Die Verwaltung schlägt vor, am 24. und 25. April 2023 (jeweils ca. 16 bis 21 Uhr) als Auftakt für einen Konsolidierungsprozess einen Strategieworkshop mit Politik und Verwaltungsführung durchzuführen. Auf dieser Basis könnte dann ab Mai ein Konsolidierungsprozess durchlaufen werden, dessen genaue Ausgestaltung und Zielsetzung es in den nächsten Wochen zu konkretisieren gilt und im Rahmen des Strategieworkshops finalisiert werden soll. 

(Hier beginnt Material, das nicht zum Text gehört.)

(** The rest of [bmp_decode], behind the headers. *)
Definition decode_image (k : nat) (data : list Z) (data_len pixel_offset : Z) (is_core : bool)
    (d : DibHeader) : outcome (option BmpImage) :=
  let w := width d in
  let flip := negb (height d <? 0) in
  h ← (if height d <? 0 then int (- height d) else Ok (height d));
  if (w <=? 0) || (h <=? 0) then Ok None
  else if (16384 <? w) || (16384 <? h) then Ok None
  else if negb ((bit_count d =? 1) || (bit_count d =? 4) || (bit_count d =? 8) ||
                (bit_count d =? 16) || (bit_count d =? 24) || (bit_count d =? 32)) then Ok None
  else
    palette_offset ← int (14 + i32 (header_size d));
    let quad_size := if is_core then 3 else 4 in
    let palette_count :=
      if bit_count d <=? 8 then
        let n := if 0 <? clr_used d then i32 (clr_used d) else Z.shiftl 1 (bit_count d) in
        if 256 <? n then 256 else n
      else 0 in
    let d := default_masks d in
    '(palette, k) ← (if 0 <? palette_count
                     then read_palette k data data_len (u64 palette_offset) palette_count quad_size
                     else Ok (None, k));
    if negb (avail A k (4 * w * h)) then Ok None
    else
      let px := replicate (Z.to_nat (w * h)) 0xFFFFFFFF in
      px ← (if compression d =? BI_RLE8 then
              decode_rle8 data pixel_offset (data_len - pixel_offset) px w h palette
            else if compression d =? BI_RLE4 then
              decode_rle4 data pixel_offset (data_len - pixel_offset) px w h palette
            else decode_rows data data_len pixel_offset d flip w h palette px);
      if avail A (S k) 24 then Ok (Some (mkBmp px w h (bit_count d))) else Ok None.
Lemma read_masks_ok data len d :
  bytes data → 54 ≤ len ≤ zlen data →
  read_masks data len d = Ok (
    let mask ok n off := if (ok : bool) && (n <=? len) then field 4 data off else 0 in
    let rgb := (52 <=? header_size d) || (compression d =? BI_BITFIELDS) in
    set_masks (mask rgb 66 54) (mask rgb 66 58) (mask rgb 66 62)
      (mask ((56 <=? header_size d) || (compression d =? BI_ALPHABITFIELDS)) 70 66) d).
Proof.
  intros Hb Hl. unfold read_masks.
  assert (∀ x off, 0 ≤ off → off + 4 ≤ zlen data → x = field 4 data off ∨ x = 0 →
    (if x =? 0 then read_u32 data off else Ok x) = Ok (field 4 data off)) as Hre.
  { intros x off ? ? Hx. destruct (Z.eqb_spec x 0); [by apply read_u32_ok|]. by destruct Hx as [->| ->]. }
  destruct (Z.leb_spec 66 len).
  - rewrite (read_u32_ok data 54), (read_u32_ok data 58), (read_u32_ok data 62) by (done || lia).
    destruct (Z.leb_spec 70 len).
    + rewrite (read_u32_ok data 66) by (done || lia).
      destruct (52 <=? header_size d), (56 <=? header_size d), (compression d =? BI_BITFIELDS),
        (compression d =? BI_ALPHABITFIELDS); simpl; repeat case_match; try done;
        repeat match goal with H : (_ =? 0) = true |- _ => apply Z.eqb_eq in H end; congruence.
    + rewrite !andb_false_r. destruct (52 <=? header_size d), (compression d =? BI_BITFIELDS);
        simpl; repeat case_match; try done;
        repeat match goal with H : (_ =? 0) = true |- _ => apply Z.eqb_eq in H end; congruence.
  - destruct (Z.leb_spec 70 len); [lia|]. rewrite !andb_false_r. done.
Qed.

Lemma read_info_ok data len :
  bytes data → 54 ≤ len ≤ zlen data → dib_size data ≠ 12 →
  read_info data len (dib_size data) = Ok (dib data len).
Proof.
  intros Hb Hl Hs. unfold read_info. rewrite !read_i32_ok, !read_u16_ok, !read_u32_ok by (done || lia).
  cbn [mbind outcome_bind]. rewrite read_masks_ok by done. unfold dib.
  by rewrite (proj2 (Z.eqb_neq _ _) Hs).
Qed.

(** The number of palette entries and the bytes of each. *)
Definition palette_count (d : DibHeader) : Z :=
  if bit_count d <=? 8
  then let n := if 0 <? clr_used d then i32 (clr_used d) else 2 ^ bit_count d in
       if 256 <? n then 256 else n
  else 0.
Definition quad_size (d : DibHeader) : Z := if header_size d =? 12 then 3 else 4.

(** Entry [i] of the palette as the decoder takes it: opaque black where the file
    ends before it, with the fourth byte as its alpha, opaque when an entry has three bytes. *)
Definition palette_entry (data : list Z) (len : Z) (d : DibHeader) (i : Z) : Z :=
  let off := 14 + header_size d + i * quad_size d in
  if off + quad_size d <=? len then
    if quad_size d =? 4 then field 4 data off else 255 * 2 ^ 24 + field 3 data off
  else 255 * 2 ^ 24.

Definition palette_of (data : list Z) (len : Z) (d : DibHeader) : list Z :=
  map (λ i, palette_entry data len d (Z.of_nat i)) (seq 0 (Z.to_nat (palette_count d))).

(** * Channels *)

(** The lowest set bit of a mask and the number of bits from there up. *)
Definition low (m : Z) : Z :=
  match list_find (λ j, Z.testbit m (Z.of_nat j) = true) (seq 0 32) with
  | Some (_, j) => Z.of_nat j
  | None => 0
  end.
Definition mask_width (m : Z) : Z := Z.log2 m + 1 - low m.

Definition contiguous (m : Z) : Prop :=
  m = 0 ∨ ∃ s n, 0 ≤ s ∧ 1 ≤ n ∧ s + n ≤ 32 ∧ m = (2 ^ n - 1) * 2 ^ s.

(** An [n]-bit intensity on the scale of 0 to 255. *)
Definition scaled (n c : Z) : Z := if 8 <=? n then c / 2 ^ (n - 8) else c * 255 / (2 ^ n - 1).

Definition channel (v m : Z) : Z :=
  if m =? 0 then 255 else scaled (mask_width m) (v / 2 ^ low m mod 2 ^ mask_width m).

(** * The colour of a pixel

    [row] is the offset of its row in the file, [x] its column. *)
Definition colour (data : list Z) (d : DibHeader) (pal : option (list Z)) (row x : Z) : Z :=
  let bc := bit_count d in
  if bc <=? 8 then
    let idx := field 1 data (row + x * bc / 8) / 2 ^ (8 - bc - (x * bc) mod 8) mod 2 ^ bc in
    match pal with
    | Some p => default 0 (p !! Z.to_nat idx)
    | None => if (bc =? 1) && (idx =? 1) then 0xFFFFFFFF else 0xFF000000
    end
  else if bc =? 24 then 255 * 2 ^ 24 + field 3 data (row + 3 * x)
  else
    let v := if bc =? 16 then field 2 data (row + 2 * x) else field 4 data (row + 4 * x) in
    if (bc =? 32) && (red_mask d =? 0) && (green_mask d =? 0) && (blue_mask d =? 0)
    then if v <? 2 ^ 24 then 255 * 2 ^ 24 + v else v
    else channel v (alpha_mask d) * 2 ^ 24 + channel v (red_mask d) * 2 ^ 16 +
         channel v (green_mask d) * 2 ^ 8 + channel v (blue_mask d).

(** The bytes of a row, a multiple of four. *)
Definition stride (d : DibHeader) : Z := (width d * bit_count d + 31) / 32 * 4.

End ImageBmpSpec.

(** The pixels of an uncompressed BMP file: masks, palettes and rows. *)
Import KString Bytes ImageBmp ImageBmpSpec.

Module ImageBmpRows.

(** * Masks *)
Lemma shiftr1_lt m k : 0 ≤ k → m < 2 ^ (k + 1) → Z.shiftr m 1 < 2 ^ k.
Proof.
  intros Hk Hm. rewrite Z.shiftr_div_pow2 by lia. change (2 ^ 1) with 2.
  rewrite Z.add_comm, Z.pow_add_r in Hm by lia. apply Z.div_lt_upper_bound; lia.
Qed.

Lemma land1 m : Z.land m 1 = m mod 2.
Proof. apply (land_ones_mod m 1). lia. Qed.

Lemma mask_shift_safe m : 0 ≤ m < 2 ^ 32 → mask_shift m ⇓ λ s, 0 ≤ s < 32.
Proof.
  intros Hm. unfold mask_shift. destruct (Z.eqb_spec m 0); [apply wp_ok; lia|].
  apply (wp_loop_bound (λ k '(m, s), 0 < m < 2 ^ Z.of_nat k ∧ 0 ≤ s ∧ s = 32 - Z.of_nat k) _ _)
    with (k := 32%nat); [|simpl; lia|lia].
  intros k [m' s] (Hm' & Hs & ->). rewrite land1.
  destruct k as [|k]; [simpl in *; lia|].
  destruct (Z.eqb_spec (m' mod 2) 0); apply wp_ok; [|lia].
  exists k. split; [lia|]. split_and!; [|apply shiftr1_lt; [lia|]|lia|lia].
  - rewrite Z.shiftr_div_pow2 by lia. change (2 ^ 1) with 2. zlia.
  - replace (Z.of_nat k + 1) with (Z.of_nat (S k)) by lia. apply Hm'.
Qed.

Lemma mask_bits_safe m : 0 ≤ m < 2 ^ 32 → mask_bits m ⇓ λ b, 0 ≤ b ≤ 32.
Proof.
  intros Hm. unfold mask_bits.
  apply (wp_loop_bound (λ k '(m, b), 0 ≤ m < 2 ^ Z.of_nat k ∧ 0 ≤ b ≤ 32 - Z.of_nat k) _ _)
    with (k := 32%nat); [|simpl; lia|lia].
  intros k [m' b] (Hm' & Hb). destruct (Z.eqb_spec m' 0); apply wp_ok; [lia|].
  destruct k as [|k]; [simpl in *; lia|].
  exists k. split; [lia|]. rewrite land1. pose proof (Z.mod_pos_bound m' 2). split; [split|lia].
  - apply Z.shiftr_nonneg. lia.
  - apply shiftr1_lt; [lia|]. replace (Z.of_nat k + 1) with (Z.of_nat (S k)) by lia. apply Hm'.
Qed.

Lemma extract_channel_safe v m : 0 ≤ m < 2 ^ 32 → extract_channel v m ⇓ λ c, 0 ≤ c < 256.
Proof.
  intros Hm. unfold extract_channel. destruct (Z.eqb_spec m 0); [apply wp_ok; lia|].
  apply wp_bind. eapply wp_mono; [by apply mask_shift_safe|]. intros s Hs. simpl in Hs.
  apply wp_bind. eapply wp_mono; [by apply mask_bits_safe|]. intros b Hb. simpl in Hb.
  destruct (Z.leb_spec 8 b); [apply wp_ok, u8_range|].
  destruct (Z.eqb_spec b 0); [apply wp_ok; lia|].
  rewrite udiv_ok; [simpl; apply wp_ok, u8_range|].
  rewrite Z.shiftl_1_l. pose proof (Z.pow_le_mono_r 2 1 b). pose proof (Z.pow_lt_mono_r 2 b 8).
  rewrite (u32_small (2 ^ b)) by lia. rewrite u32_small by lia. lia.
Qed.
(** A literal run at [i] that has begun ends inside of the data. *)
Definition literal_fits (i : Z) : bool :=
  match rle4_code i with
  | Some (b0, b1) => negb ((b0 =? 0) && (2 <? b1) && (i + 2 <? src_len)) || (i + 2 + literal_bytes b1 <=? src_len)
  | None => true
  end.

(** So do the next [n] codes from [i] on. *)
Fixpoint literals_fit (n : nat) (i : Z) : bool :=
  match n with
  | O => true
  | S n => if src_len <=? i + 1 then true
           else literal_fits i && match rle4_next i with Some i' => literals_fit n i' | None => true end
  end.

Lemma literals_fit_fewer n m i : (m ≤ n)%nat → literals_fit n i = true → literals_fit m i = true.
Proof using.
  revert m i. induction n as [|n IH]; intros [|m] i Hmn Hf; try done; [lia|]. simpl in *. destruct (src_len <=? i + 1); [done|].
  apply andb_true_iff in Hf as [-> Hf]. simpl. destruct (rle4_next i); [|done]. apply IH; [lia|done].
Qed.

Lemma rle4_step_next i x y px i' x' y' px' : 0 ≤ i →
  rle4_step data src src_len w h pal (i, x, y, px) = Ok (inl (i', x', y', px')) → i + 1 < src_len ∧ rle4_next i = Some i'.
Proof using Hb Hlen.
  intros Hi E. unfold rle4_step in E. destruct (Z.ltb_spec i src_len); cbn [andb negb] in E; [|done].
  destruct (Z.leb_spec 0 y); cbn [andb negb] in E; [|done]. apply bind_inv in E as (b0 & Hb0 & E). cbv zeta in E.
  rewrite (u64_small (i + 1)) in E by lia. destruct (Z.leb_spec src_len (i + 1)); [done|]. split; [lia|].
  apply bind_inv in E as (b1 & Hb1 & E). rewrite (u64_small (i + 1 + 1)) in E by lia. replace (i + 1 + 1) with (i + 2) in E by lia.
  apply zget_found in Hb0 as [_ Hb0], Hb1 as [_ Hb1]. pose proof (bytes_at _ _ _ Hb Hb1) as Hr1.
  unfold rle4_next, rle4_code. rewrite Hb0. cbn [mbind option_bind]. rewrite Hb1. cbn [mbind option_bind].
  destruct (b0 =? 0); [destruct (b1 =? 0); [|destruct (b1 =? 1); [done|destruct (Z.eqb_spec b1 2)]]|].
  - apply bind_inv in E as (y1 & _ & E). by injection E as <- _ _ _.
  - destruct (_ <? _); [done|]. apply bind_inv in E as (dx & _ & (x1 & _ & (dy & _ & (y1 & _ & E)%bind_inv)%bind_inv)%bind_inv).
    injection E as <- _ _ _. rewrite u64_small by lia. f_equal. lia.
  - apply bind_inv in E as ([x1 px1] & _ & E). injection E as <- _ _ _. rewrite Z.quot_div_nonneg by lia. fold (literal_bytes b1).
    assert (0 ≤ literal_bytes b1 ≤ 128) as Hlb by (unfold literal_bytes; zlia). rewrite Z.rem_mod_nonneg by lia.
    pose proof (Z.mod_pos_bound (literal_bytes b1) 2 ltac:(lia)).
    destruct (Z.eqb_spec (literal_bytes b1 mod 2) 0); rewrite u64_small by lia; f_equal; lia.
  - apply bind_inv in E as ([x1 px1] & _ & E). by injection E as <- _ _ _.
Qed.
(* ===== verification/Rects.v ===== *)
(** Rectangles of the graphics server: the damage tracker
    (graphics/server/damage.c) and the clip stack (graphics/draw/clip.c).

    All coordinates are [int]s; an overflow is undefined.  Pointer arguments
    are not NULL. *)
From stdpp Require Import base list.
From S2P Require Import Prelude.
From S2P Require Import CLib.

Record NvRect := mkRect { rx : Z; ry : Z; rw : Z; rh : Z }.

(** A point of a rectangle. *)
Definition inside (r : NvRect) (x y : Z) : Prop := rx r ≤ x < rx r + rw r ∧ ry r ≤ y < ry r + rh r.

Module Damage.

Definition DAMAGE_MAX_RECTS : Z := 64.

Record DamageTracker := mkDamage {
  rects : list NvRect; count : Z; full : bool; surface_w : Z; surface_h : Z }.

Definition set_rects (l : list NvRect) (c : Z) (dt : DamageTracker) : DamageTracker :=
  mkDamage l c (full dt) (surface_w dt) (surface_h dt).

Definition damage_init (sw sh : Z) : DamageTracker :=
  mkDamage (replicate (Z.to_nat DAMAGE_MAX_RECTS) (mkRect 0 0 0 0)) 0 false sw sh.

Definition damage_reset (dt : DamageTracker) : DamageTracker :=
  mkDamage (rects dt) 0 false (surface_w dt) (surface_h dt).

Definition clamp_rect (dt : DamageTracker) (r : NvRect) : outcome NvRect :=
  '(x, w) ← (if rx r <? 0 then w ← int (rw r + rx r); Ok (0, w) else Ok (rx r, rw r));
  '(y, h) ← (if ry r <? 0 then h ← int (rh r + ry r); Ok (0, h) else Ok (ry r, rh r));
  x2 ← int (x + w);
  w ← (if surface_w dt <? x2 then int (surface_w dt - x) else Ok w);
  y2 ← int (y + h);
  h ← (if surface_h dt <? y2 then int (surface_h dt - y) else Ok h);
  Ok (mkRect x y (if w <? 0 then 0 else w) (if h <? 0 then 0 else h)).

(** The conjunction is evaluated from left to right. *)
Definition rects_overlap (a b : NvRect) : outcome bool :=
  b2 ← int (rx b + rw b);
  if negb (rx a <? b2) then Ok false
  else
    a2 ← int (rx a + rw a);
    if negb (rx b <? a2) then Ok false
    else
      b2 ← int (ry b + rh b);
      if negb (ry a <? b2) then Ok false
      else a2 ← int (ry a + rh a); Ok (ry b <? a2).

Definition rect_union (a b : NvRect) : outcome NvRect :=
  let x1 := if rx a <? rx b then rx a else rx b in
  let y1 := if ry a <? ry b then ry a else ry b in
  ax2 ← int (rx a + rw a); bx2 ← int (rx b + rw b);
  ay2 ← int (ry a + rh a); by2 ← int (ry b + rh b);
  let x2 := if bx2 <? ax2 then ax2 else bx2 in
  let y2 := if by2 <? ay2 then ay2 else by2 in
  w ← int (x2 - x1); h ← int (y2 - y1);
  Ok (mkRect x1 y1 w h).

Definition rect_area (r : NvRect) : outcome Z := int (rw r * rh r).

(** [abs(a - b) < 8] *)
Definition near (a b : Z) : outcome bool := d ← int (a - b); d ← int (Z.abs d); Ok (d <? 8).

(** Whether an existing rectangle is one to merge with. *)
Definition touches (ex cl : NvRect) : outcome bool :=
  o ← rects_overlap ex cl;
  if o : bool then Ok true
  else n ← near (rx ex) (rx cl); if n : bool then near (ry ex) (ry cl) else Ok false.

Definition damage_add_rect (dt : DamageTracker) (r : NvRect) : outcome DamageTracker :=
  if full dt then Ok dt
  else
    cl ← clamp_rect dt r;
    if (rw cl <=? 0) || (rh cl <=? 0) then Ok dt
    else
      m ← for_loop 0 (count dt) (λ i (_ : unit),
            ex ← zget (rects dt) i;
            t ← touches ex cl;
            if t : bool then
              u ← rect_union ex cl;
              au ← rect_area u; ae ← rect_area ex; ac ← rect_area cl;
              c2 ← int (ac * 2); s ← int (ae + c2);
              if au <=? s then l ← zset (rects dt) i u; Ok (inr (set_rects l (count dt) dt))
              else Ok (inl tt)
            else Ok (inl tt)) tt;
      match m with
      | inr dt' => Ok dt'
      | inl _ =>
          if DAMAGE_MAX_RECTS <=? count dt
          then Ok (mkDamage (rects dt) 0 true (surface_w dt) (surface_h dt))
          else l ← zset (rects dt) (count dt) cl; Ok (set_rects l (count dt + 1) dt)
      end.

Definition damage_add (dt : DamageTracker) (x y w h : Z) : outcome DamageTracker :=
  damage_add_rect dt (mkRect x y w h).

Definition damage_add_full (dt : DamageTracker) : DamageTracker :=
  mkDamage (rects dt) 0 true (surface_w dt) (surface_h dt).

Definition damage_is_full (dt : DamageTracker) : bool := full dt.
Definition damage_is_empty (dt : DamageTracker) : bool := negb (full dt) && (count dt =? 0).
Definition damage_count (dt : DamageTracker) : Z := count dt.

Definition damage_get (dt : DamageTracker) (index : Z) : outcome (option NvRect) :=
  if (index <? 0) || (count dt <=? index) then Ok None
  else r ← zget (rects dt) index; Ok (Some r).

(** [dst] and [src] are distinct trackers. *)
Definition damage_merge (dst src : DamageTracker) : outcome DamageTracker :=
  if full src then Ok (damage_add_full dst)
  else for_each 0 (count src) (λ i dst, r ← zget (rects src) i; damage_add_rect dst r) dst.

(** [memmove(&rects[i], &rects[i+1], n * sizeof(NvRect))] *)
Definition move_rects (l : list NvRect) (i n : Z) : outcome (list NvRect) :=
  if decide (0 ≤ n ∧ 0 ≤ i ∧ i + 1 + n ≤ zlen l)
  then Ok (take (Z.to_nat i) l ++ take (Z.to_nat n) (drop (Z.to_nat (i + 1)) l) ++ drop (Z.to_nat (i + n)) l)
  else Undef.

Definition clip_step (s : Z * DamageTracker) : outcome ((Z * DamageTracker) + DamageTracker) :=
  let '(i, dt) := s in
  if negb (i <? count dt) then Ok (inr dt)
  else
    r ← zget (rects dt) i;
    r ← clamp_rect dt r;
    l ← zset (rects dt) i r;
    if (rw r <=? 0) || (rh r <=? 0) then
      l ← move_rects l i (count dt - i - 1);
      Ok (inl (i, set_rects l (count dt - 1) dt))
    else Ok (inl (i + 1, set_rects l (count dt) dt)).

Definition damage_clip_to (dt : DamageTracker) (w h : Z) : outcome DamageTracker :=
  let dt := mkDamage (rects dt) (count dt) (full dt) w h in
  loop (S (Z.to_nat (count dt))) clip_step (0, dt).

Definition damage_bounding_box (dt : DamageTracker) : outcome NvRect :=
  if count dt =? 0 then Ok (mkRect 0 0 0 0)
  else if full dt then Ok (mkRect 0 0 (surface_w dt) (surface_h dt))
  else
    box ← zget (rects dt) 0;
    for_each 1 (count dt) (λ i box, r ← zget (rects dt) i; rect_union box r) box.

End Damage.

Module Clip.

Definition CLIP_STACK_DEPTH : Z := 16.

Record ClipStack := mkClip {
  stack : list NvRect; depth : Z; active : NvRect; surface_w : Z; surface_h : Z }.

Definition clip_init (sw sh : Z) : ClipStack :=
  mkClip (replicate (Z.to_nat CLIP_STACK_DEPTH) (mkRect 0 0 0 0)) 0 (mkRect 0 0 sw sh) sw sh.

Definition recompute_active (cs : ClipStack) : outcome ClipStack :=
  if depth cs =? 0
  then Ok (mkClip (stack cs) (depth cs) (mkRect 0 0 (surface_w cs) (surface_h cs)) (surface_w cs) (surface_h cs))
  else r ← zget (stack cs) (depth cs - 1);
       Ok (mkClip (stack cs) (depth cs) r (surface_w cs) (surface_h cs)).

(** The part of [r] inside the active rectangle. *)
Definition push_clipped (cs : ClipStack) (r : NvRect) : outcome NvRect :=
  let cur := active cs in
  let x1 := if rx cur <? rx r then rx r else rx cur in
  let y1 := if ry cur <? ry r then ry r else ry cur in
  x2_r ← int (rx r + rw r); y2_r ← int (ry r + rh r);
  x2_cur ← int (rx cur + rw cur); y2_cur ← int (ry cur + rh cur);
  let x2 := if x2_r <? x2_cur then x2_r else x2_cur in
  let y2 := if y2_r <? y2_cur then y2_r else y2_cur in
  w ← int (x2 - x1); h ← int (y2 - y1);
  Ok (mkRect x1 y1 (if w <? 0 then 0 else w) (if h <? 0 then 0 else h)).

Definition to_surface (cs : ClipStack) (c : NvRect) : outcome NvRect :=
  '(x, w) ← (if rx c <? 0 then w ← int (rw c + rx c); Ok (0, if w <? 0 then 0 else w) else Ok (rx c, rw c));
  '(y, h) ← (if ry c <? 0 then h ← int (rh c + ry c); Ok (0, if h <? 0 then 0 else h) else Ok (ry c, rh c));
  x2 ← int (x + w);
  w ← (if surface_w cs <? x2 then int (surface_w cs - x) else Ok w);
  y2 ← int (y + h);
  h ← (if surface_h cs <? y2 then int (surface_h cs - y) else Ok h);
  Ok (mkRect x y (if w <? 0 then 0 else w) (if h <? 0 then 0 else h)).

Definition clip_push (cs : ClipStack) (r : NvRect) : outcome ClipStack :=
  clipped ← (if depth cs =? 0 then Ok r else push_clipped cs r);
  clipped ← to_surface cs clipped;
  cs ← (if depth cs <? CLIP_STACK_DEPTH
        then l ← zset (stack cs) (depth cs) clipped;
             Ok (mkClip l (depth cs + 1) (active cs) (surface_w cs) (surface_h cs))
        else Ok cs);
  recompute_active cs.

Definition clip_pop (cs : ClipStack) : outcome ClipStack :=
  if depth cs =? 0 then Ok cs
  else recompute_active (mkClip (stack cs) (depth cs - 1) (active cs) (surface_w cs) (surface_h cs)).

Definition clip_reset (cs : ClipStack) : ClipStack :=
  mkClip (stack cs) 0 (mkRect 0 0 (surface_w cs) (surface_h cs)) (surface_w cs) (surface_h cs).

Definition clip_active (cs : ClipStack) : NvRect := active cs.

Definition clip_contains (cs : ClipStack) (x y : Z) : outcome bool :=
  let a := active cs in
  if negb (rx a <=? x) then Ok false
  else
    x2 ← int (rx a + rw a);
    if negb (x <? x2) then Ok false
    else if negb (ry a <=? y) then Ok false
    else y2 ← int (ry a + rh a); Ok (y <? y2).

Definition clip_rect_visible (cs : ClipStack) (r : NvRect) : outcome bool :=
  let a := active cs in
  if (rw a <=? 0) || (rh a <=? 0) then Ok false
  else if (rw r <=? 0) || (rh r <=? 0) then Ok false
  else
    ax2 ← int (rx a + rw a);
    if negb (rx r <? ax2) then Ok false
    else
      rx2 ← int (rx r + rw r);
      if negb (rx a <? rx2) then Ok false
      else
        ay2 ← int (ry a + rh a);
        if negb (ry r <? ay2) then Ok false
        else ry2 ← int (ry r + rh r); Ok (ry a <? ry2).

Definition clip_pixel (cs : ClipStack) (x y : Z) : outcome bool := clip_contains cs x y.

(** The result and the new values of [*x], [*y] and [*w]. *)
Definition clip_line_h (cs : ClipStack) (x y w : Z) : outcome (bool * Z * Z * Z) :=
  let a := active cs in
  if w <=? 0 then Ok (false, x, y, w)
  else if y <? ry a then Ok (false, x, y, w)
  else
    y2 ← int (ry a + rh a);
    if y2 <=? y then Ok (false, x, y, w)
    else
      let x0 := rx a in
      x1 ← int (rx a + rw a);
      '(x, w) ← (if x <? x0 then d ← int (x0 - x); w ← int (w - d); Ok (x0, w) else Ok (x, w));
      e ← int (x + w);
      w ← (if x1 <? e then int (x1 - x) else Ok w);
      Ok (0 <? w, x, y, w).

Definition clip_line_v (cs : ClipStack) (x y h : Z) : outcome (bool * Z * Z * Z) :=
  let a := active cs in
  if h <=? 0 then Ok (false, x, y, h)
  else if x <? rx a then Ok (false, x, y, h)
  else
    x2 ← int (rx a + rw a);
    if x2 <=? x then Ok (false, x, y, h)
    else
      let y0 := ry a in
      y1 ← int (ry a + rh a);
      '(y, h) ← (if y <? y0 then d ← int (y0 - y); h ← int (h - d); Ok (y0, h) else Ok (y, h));
      e ← int (y + h);
      h ← (if y1 <? e then int (y1 - y) else Ok h);
      Ok (0 <? h, x, y, h).

(** The result and the new rectangle. *)
Definition clip_rect (cs : ClipStack) (r : NvRect) : outcome (bool * NvRect) :=
  if (rw r <=? 0) || (rh r <=? 0) then Ok (false, r)
  else
    let a := active cs in
    ax2 ← int (rx a + rw a); ay2 ← int (ry a + rh a);
    rx2 ← int (rx r + rw r); ry2 ← int (ry r + rh r);
    let nx := if rx a <? rx r then rx r else rx a in
    let ny := if ry a <? ry r then ry r else ry a in
    let nx2 := if rx2 <? ax2 then rx2 else ax2 in
    let ny2 := if ry2 <? ay2 then ry2 else ay2 in
    w ← int (nx2 - nx); h ← int (ny2 - ny);
    Ok ((0 <? w) && (0 <? h), mkRect nx ny w h).

End Clip.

Fachliche Begleitung und Moderation durch einen externen Partner
Die Erfahrungen anderer Kommunen zeigen, dass die Begleitung bei der verwaltungsinternen Identifikation von Konsolidierungspotenzialen sowie die Moderation von notwendigen politischen Entscheidungsprozessen bei der Konsolidierung durch einen externen Partner ein Erfolgsfaktor ist. Darüber hinaus wird deutlich, dass zunächst finanzielle Ressourcen aufzubringen sind, bevor die Konsolidierungsbestrebungen finanzielle Erfolge entfalten. Eine fachliche und moderierende Begleitung durch einen externen Partner gewährleistet eine zielgerichtete Durchführung des Prozesses.

Interne personelle Ressourcen werden in der Regel bereits stark gebunden durch eine Analyse des Ist-Zustands, die Definition von Konsolidierungszielen, die Identifikation von Konsolidierungsmaßnahmen und ein sich daran anschließendes Umsetzungscontrolling. Darüber hinaus liegt ein hoher administrativer Aufwand vor, der zum Teil über eigens für die Konsolidierung geschaffene Projektstellen abgewickelt wird. Je besser externen Partnern qualitativ zugearbeitet wird und Informationen strukturiert verfügbar gemacht werden, desto schneller, kosteneffizienter und qualitativer kann ein Konsolidierungsprozess erfolgen, der langfristig und damit nachhaltig wirken kann.

Die Verwaltung schlägt vor, dass sich die Stadt in dem anstehenden Prozess der Konsolidierung durch einen externen Partner begleiten lässt. Der Partner sollte eine Kernkompetenz im Bereich der Haushaltskonsolidierung mitbringen, methodisch einen strategischen Ansatz verfolgen und bereits Erfahrung in Zusammenarbeit mit Kommunen sowie deren Strukturen und Abläufe haben. Darüber hinaus wäre eine Neutralität in Bezug auf Lindau zu begrüßen. 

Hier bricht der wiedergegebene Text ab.